• _ASSIGNMENT_:
Repeat exactly the lines that run from the one containing "From Stdlib Require Import ZArith" to the end of the data, and leave out all others.

(Dataset items)
________________________

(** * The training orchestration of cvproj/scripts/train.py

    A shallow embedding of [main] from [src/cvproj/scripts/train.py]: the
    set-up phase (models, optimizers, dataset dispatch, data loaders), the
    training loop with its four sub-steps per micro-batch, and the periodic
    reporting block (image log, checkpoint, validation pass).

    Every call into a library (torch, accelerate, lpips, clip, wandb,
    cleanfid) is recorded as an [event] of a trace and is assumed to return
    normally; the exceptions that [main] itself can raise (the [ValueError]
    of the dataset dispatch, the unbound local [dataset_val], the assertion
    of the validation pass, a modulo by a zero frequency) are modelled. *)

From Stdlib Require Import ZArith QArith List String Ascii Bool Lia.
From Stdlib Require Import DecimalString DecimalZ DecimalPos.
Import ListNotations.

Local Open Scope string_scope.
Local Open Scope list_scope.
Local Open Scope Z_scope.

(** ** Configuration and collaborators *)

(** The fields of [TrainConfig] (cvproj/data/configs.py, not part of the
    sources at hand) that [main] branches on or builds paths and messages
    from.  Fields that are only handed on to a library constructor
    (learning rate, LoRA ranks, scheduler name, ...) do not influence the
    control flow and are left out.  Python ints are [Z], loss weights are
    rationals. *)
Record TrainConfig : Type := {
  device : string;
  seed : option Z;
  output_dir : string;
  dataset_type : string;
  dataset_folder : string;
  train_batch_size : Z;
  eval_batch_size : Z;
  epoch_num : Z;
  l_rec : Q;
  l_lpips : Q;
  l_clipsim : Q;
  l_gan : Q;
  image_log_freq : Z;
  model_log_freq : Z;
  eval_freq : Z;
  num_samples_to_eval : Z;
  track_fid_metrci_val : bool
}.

________________________

• _WRITTEN ANSWER_:
From Stdlib Require Import ZArith QArith List String Ascii Bool Lia.
From Stdlib Require Import DecimalString DecimalZ DecimalPos.
Import ListNotations.

Local Open Scope string_scope.
Local Open Scope list_scope.
Local Open Scope Z_scope.

(** ** Configuration and collaborators *)

(** The fields of [TrainConfig] (cvproj/data/configs.py, not part of the
    sources at hand) that [main] branches on or builds paths and messages
    from.  Fields that are only handed on to a library constructor
    (learning rate, LoRA ranks, scheduler name, ...) do not influence the
    control flow and are left out.  Python ints are [Z], loss weights are
    rationals. *)
Record TrainConfig : Type := {
  device : string;
  seed : option Z;
  output_dir : string;
  dataset_type : string;
  dataset_folder : string;
  train_batch_size : Z;
  eval_batch_size : Z;
  epoch_num : Z;
  l_rec : Q;
  l_lpips : Q;
  l_clipsim : Q;
  l_gan : Q;
  image_log_freq : Z;
  model_log_freq : Z;
  eval_freq : Z;
  num_samples_to_eval : Z;
  track_fid_metrci_val : bool
}.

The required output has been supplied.